This project contains the code and training/test data used for training and testing Energy Graph Neural Networks (EGNN). The code is a modified version of the Graph Neural Network code by masashitsubaki which is available here under the Apache license.

Model overview figure

Requirements

CANDOCK

A copy of the CANDOCK docking program is provided in the CANDOCK submodule directory. To build CANDOCK, you will need a modern C++ compiler, the Boost Library, and CMake. Other requirements, such as GSL and OpenMM will be installed during the CMake build process. Note that CANDOCK is only required for reproducing the docking results shown in the associated paper. It is not required for running the associated Python scripts.

EGNN

  • PyTorch
  • scikit-learn
  • RDKit

Usage

Obtain the code

git clone https://github.com/chopralab/egnn.git
cd egnn
git submodule update --init --recursive

The above commands will download both the EGNN Python scripts required for training a model and the C++ docking code for CANDOCK v0.6.0.

Building CANDOCK

After doing the above, do the following where N is the number of processor cores on your machine:

cd candock
mkdir build
cd build
cmake .. -DCMAKE_BUILD_TYPE=Release
make -j N

Note that the above commands are tested on Ubuntu 16.04 and 18.04.

Running the EGNN code

All the files in the input are prepared for the compounds discussed in the paper. Each line of the text file corresponds to a compound used in the training (data.txt) and test sets (test.txt). THe first column is the SMILES string for the molecule, the next 2 columns are the best two scores out of 96 scores obtained from docking the compound with CANDOCK. Best scoring functions were determined using Kappa statistics. In the data.txt file, there is an additional column to denote if the compound is active or inactive (with a 0 or 1, respectively).

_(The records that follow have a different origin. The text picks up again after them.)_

Lemma Deploy_inv fs rg drained g f : deploy_inv fs g -> collision_free (f :: fs) ->
  deploy_inv (f :: fs) (fst (Deploy rg drained g f)).
Proof.
  intros [Hi Hn] Hcf. destruct (Deploy rg drained g f) as [g' e] eqn:ED. cbn.
  destruct (Deploy_spec _ _ _ _ _ _ Hi ED) as [(_ & _ & ->)|(Hwf & Hi' & _ & Hv & _ & Hnew & _)].
  { split; [done|]. intros id rn Hrn. destruct (Hn id rn Hrn) as [f0 [? ? ? ? ? ? ? ?]].
    exists f0. split; try done. by right. }
  split; [done|]. intros id rn Hrn. destruct (Hnew id rn Hrn) as [[Hold Hun]|(n & Hin & Hid & _ & Hst)].
  - destruct (Hn id rn Hold) as [f0 N]. exists f0.
    destruct (kept_same _ _ _ _ _ _ Hwf Hcf N Hun) as (n & Hin & Hid & Hk).
    assert (forall p, p ∈ Inputs (infoOf (rn_node rn)) ->
      view g' (MkNodePort id p) = view g (MkNodePort id p)) as Hsame.
    { intros p Hp. specialize (Hv (MkNodePort id p)).
      destruct (same_key_inboxes f0 f (rn_node rn) n p) as [Ei Ef];
        [apply (wf_wire_ids _ _ _ (ni_wf _ _ _ _ _ N))|apply (wf_wire_ids _ _ _ Hwf)|by rewrite Hid; apply N|done|].
      rewrite (proj2 (computeInbox_Some f (MkNodePort id p) (inboxFPof (Wires (graph f)) n p) (wf_ids _ _ _ Hwf))) in Hv.
      - rewrite (ni_inboxFP _ _ _ _ _ N p Hp), Ef in Hv. rewrite decide_True in Hv by done. done.
      - exists n, p. rewrite <- Ei. by rewrite Hid. }
    destruct N as [N1 N2 N3 N4 N5 N6 N7 N8]. split; try done; [by right| |].
    + intros p Hp. rewrite (view_fp g' _ Hi'), (Hsame p Hp), <- (view_fp g _ Hi). by apply N6.
    + intros p oa Hl. destruct (N7 p oa Hl) as (Hp & a & -> & Ha). split; [done|]. exists a. split; [done|].
      destruct (view_Some g _ Hi (ex_intro _ a Ha)) as (a' & fp & w & Ha' & _ & _ & _ & Hvw).
      rewrite <- (Hsame p Hp) in Hvw. apply view_inv in Hvw as (-> & _). congruence.
  - exists f. destruct Hst as [S1 S2 S3 (fac & inst & S4 & S5 & S6 & S7)].
    assert (forall p, p ∈ Inputs (infoOf n) -> exists a w,
      view g' (MkNodePort id p) = Some (a, inboxFPof (Wires (graph f)) n p, w)) as Hlive.
    { intros p Hp. specialize (Hv (MkNodePort id p)).
      rewrite (proj2 (computeInbox_Some f (MkNodePort id p) (inboxFPof (Wires (graph f)) n p) (wf_ids _ _ _ Hwf))) in Hv;
        [exact (reconciled_live g g' _ _ _ Hi Hv)|]. exists n, p. by rewrite Hid. }
    split; rewrite ?S3; try done; [by left|by rewrite S1; unfold fileKey; rewrite Hid| | |].
    + intros p Hp. destruct (Hlive p Hp) as (a & w & Hw). by apply view_inv in Hw as (_ & -> & _).
    + intros p oa Hl. destruct (launch_loops _ _ _ _ _ _ _ S7 Hl) as [Hp ->]. split; [done|].
      destruct (Hlive p Hp) as (a & w & Hw). apply view_inv in Hw as (Ha & _). rewrite Hid. by eauto.
    + intros Hk. by eapply launch_reads.
Qed.

Lemma Send_closed ctxErr (w : busWire) d : bus.closed (fst (bus.Send zeroD ctxErr w d)) = bus.closed w.
Proof. unfold bus.Send, bus.sendBlock, bus.waitLocked. repeat (case_match; cbn; try done). Qed.
Lemma Receive_closed ctxErr (w : busWire) : bus.closed (fst (bus.Receive zeroD ctxErr w)) = bus.closed w.
Proof. unfold bus.Receive, bus.waitLocked. repeat (case_match; cbn; try done). Qed.

Lemma traffic_inbox_inv g a w w' : inbox_inv g -> store g !! a = Some w -> bus.closed w' = bus.closed w ->
  inbox_inv (setInboxes g (inboxes g) (inboxFP g) (<[a := w']> (store g))).
Proof.
  intros [H1 H2 H3] Ha Hc. split; cbn; try done. intros k b Hb. destruct (H3 k b Hb) as (v & Hv & Hvc).
  destruct (decide (a = b)) as [<-|]; [|by rewrite list_lookup_insert_ne; eauto].
  rewrite list_lookup_insert_eq by (by eapply lookup_lt_Some). exists w'. split; [done|]. congruence.
Qed.
Lemma traffic_inv fs g a w w' : deploy_inv fs g -> store g !! a = Some w -> bus.closed w' = bus.closed w ->
  deploy_inv fs (setInboxes g (inboxes g) (inboxFP g) (<[a := w']> (store g))).
Proof.
  intros [Hi Hn] Ha Hc. split; [by eapply traffic_inbox_inv|].
  intros id rn Hrn. destruct (Hn id rn Hrn) as [f0 [? ? ? ? ? ? ? ?]]. by exists f0.
Qed.

Lemma collision_free_tail f fs : collision_free (f :: fs) -> collision_free fs.
Proof. intros [H1 H2]. split; [done|]. intros f1 f2 n n' Hf1 Hf2. apply H2; by right. Qed.

Lemma reach_inv fs g : reach fs g -> collision_free fs -> deploy_inv fs g.
Proof.
  induction 1 as [|fs g rg drained f _ IH|fs g drained _ IH|fs g a w ce d _ IH Hw|fs g a w ce _ IH Hw| | | |];
    intros Hcf.
  1:{ split; [split; cbn|done]; try done. intros k. by rewrite !lookup_empty. }
  1:{ apply Deploy_inv; [|done]. by apply IH, (collision_free_tail f). }
  1:{ split; [split; cbn|done]; try done. intros k. by rewrite !lookup_empty. }
  1:{ eapply traffic_inv; [by apply IH|done|apply Send_closed]. }
  1:{ eapply traffic_inv; [by apply IH|done|apply Receive_closed]. }
  all: destruct (IHreach Hcf) as [[? ? ?] Hn]; split; [done|];
    intros id' rn Hrn; destruct (Hn id' rn Hrn) as [f0 [? ? ? ? ? ? ? ?]]; by exists f0.
Qed.

(** What a node runs with agrees with its definition: every field that the fingerprint covers. *)
Definition same_definition (n n' : Node) : Prop :=
  ID n = ID n' /\ Type_ n = Type_ n' /\ TypeVersion n = TypeVersion n' /\
  compact (Config n) = compact (Config n') /\ errorPolicy n = errorPolicy n' /\
  Overflow n = Overflow n' /\ Connection n = Connection n' /\ Disabled n = Disabled n'.

(** The inputs of a running node: the loops of a processor receive from its live, open inboxes. *)
Definition reads_live (g : Deployment) (rn : runningNode) (n : Node) : Prop :=
  (forall p oa, (p, oa) ∈ loops rn -> exists a w, oa = Some a /\
     inboxes g !! MkNodePort (ID n) p = Some a /\ store g !! a = Some w /\ bus.closed w = false) /\
  (nt_Kind (infoOf n) = KindProcessor ->
     exists p ps, Inputs (infoOf n) = p :: ps /\ p ∈ map fst (loops rn)).

Lemma node_inv_reads fs g id rn f0 n : deploy_inv fs g -> node_inv fs g id rn f0 ->
  same_definition (rn_node rn) n -> reads_live g rn n.
Proof.
  intros [Hi _] N (Hid & HT & _). rewrite (ni_id _ _ _ _ _ N) in Hid. split.
  - intros p oa Hl. destruct (ni_loops _ _ _ _ _ N p oa Hl) as (_ & a & -> & Ha).
    destruct (ii_open g Hi _ a Ha) as (w & Hw & Hc). rewrite <- Hid. by exists a, w.
  - rewrite <- (infoOf_type _ _ HT). apply N.
Qed.

(** [C1] A successful Deploy makes the running graph match the flow: exactly the flow's
    nodes run, each with the definition the flow gives it (whether it was kept or
    restarted) and receiving from its live, open inboxes, and exactly the flow's input
    ports have inboxes. *)
Theorem Deploy_reconciles fs g rg drained f g' :
  reach fs g -> collision_free (f :: fs) -> Deploy rg drained g f = (g', None) ->
  (forall id, is_Some (nodes g' !! id) <-> id ∈ map ID (Nodes (graph f))) /\
  (forall n, n ∈ Nodes (graph f) -> exists rn, nodes g' !! ID n = Some rn /\
     same_definition (rn_node rn) n /\ reads_live g' rn n) /\
  (forall k, is_Some (inboxes g' !! k) <->
     exists n p, n ∈ Nodes (graph f) /\ p ∈ Inputs (infoOf n) /\ k = MkNodePort (ID n) p).
Proof.
  intros HR Hcf ED. pose proof (reach_inv _ _ HR (collision_free_tail _ _ Hcf)) as HI.
  pose proof (Deploy_inv fs rg drained g f HI Hcf) as HI'. rewrite ED in HI'. cbn in HI'.
  destruct (Deploy_spec _ _ _ _ _ _ (proj1 HI) ED) as [(_ & ? & _)|(Hwf & Hi' & _ & Hv & _ & Hnew & Hall)]; [done|].
  specialize (Hall eq_refl). pose proof (wf_ids _ _ _ Hwf) as Hnd.
  assert (forall id rn, nodes g' !! id = Some rn -> exists n, n ∈ Nodes (graph f) /\ ID n = id /\
            same_definition (rn_node rn) n) as Hdef.
  { intros id rn Hrn. destruct (Hnew id rn Hrn) as [[Hold Hun]|(n & Hin & Hid & _ & Hst)].
    - destruct (proj2 HI id rn Hold) as [f0 N].
      destruct (kept_same _ _ _ _ _ _ Hwf Hcf N Hun) as (n & Hin & Hid & Hk).
      exists n. split_and!; [done..|]. destruct Hk as (? & ? & ? & ? & ? & ? & ? & _). cbn in *.
      split_and!; try done. by rewrite Hid; apply N.
    - exists n. split_and!; [done..|]. by rewrite (st_node _ _ _ _ _ Hst). }
  split_and!.
  - intros id. split.
    + intros [rn Hrn]. destruct (Hdef id rn Hrn) as (n & Hin & <- & _). by apply (list_elem_of_fmap_2 ID).
    + intros (n & -> & Hn)%list_elem_of_fmap. by apply Hall.
  - intros n Hn. destruct (Hall n Hn) as [rn Hrn]. exists rn. split; [done|].
    destruct (Hdef _ rn Hrn) as (n' & Hn' & Hid & Hs). rewrite (NoDup_map_inj ID _ n' n Hnd Hn' Hn Hid) in Hs.
    split; [done|]. destruct (proj2 HI' _ rn Hrn) as [f0 N]. by eapply node_inv_reads.
  - intros k. specialize (Hv k). destruct (computeInboxFingerprints f !! k) as [fp|] eqn:Ek.
    + destruct (reconciled_live _ _ _ _ _ (proj1 HI) Hv) as (a & w & (Ha & _)%view_inv). rewrite Ha.
      apply computeInbox_Some in Ek as (n & p & Hn & Hp & -> & _); [|done]. split; [eauto|by eauto].
    + split.
      * intros Hs. destruct (view_Some g' k Hi' Hs) as (? & ? & ? & _ & _ & _ & _ & E). congruence.
      * intros (n & p & Hn & Hp & ->).
        rewrite (proj2 (computeInbox_Some f _ (inboxFPof (Wires (graph f)) n p) Hnd)) in Ek; [done|]. by exists n, p.
Qed.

After creating/editing the above two files, you must run the preprocess_train_data.sh script. If any changes to the compounds is made in either data.txt or test.txt, the script must be run again. You must supply the name of the dataset and the radius used for fingerprinting. By default, the dataset will be named PDL1 and the radius will be 2. This script will populate the folders train and test with the required data for running the model.

Once the training and test sets have been prepared, you can run the train_full.sh script to train the model where the weights will be placed in the fullmodel directory. You can edit the hyperparameters in the train_full.sh and you must ensure that the radius parameter matches that of the one used during preparation.

After the model finishes training, the run_test.sh script can be run, which will predict the activity of the compounds in the test.txt file. Note that hyperparameters must be the same as when the model was trained to ensure that correct weights are loaded. This script will automatically bootstrap the results and place the final results in the bootstrapping_results directory. The final results can be combined using the combining_smiles_bootstrapping_average_countsover0.5.py script.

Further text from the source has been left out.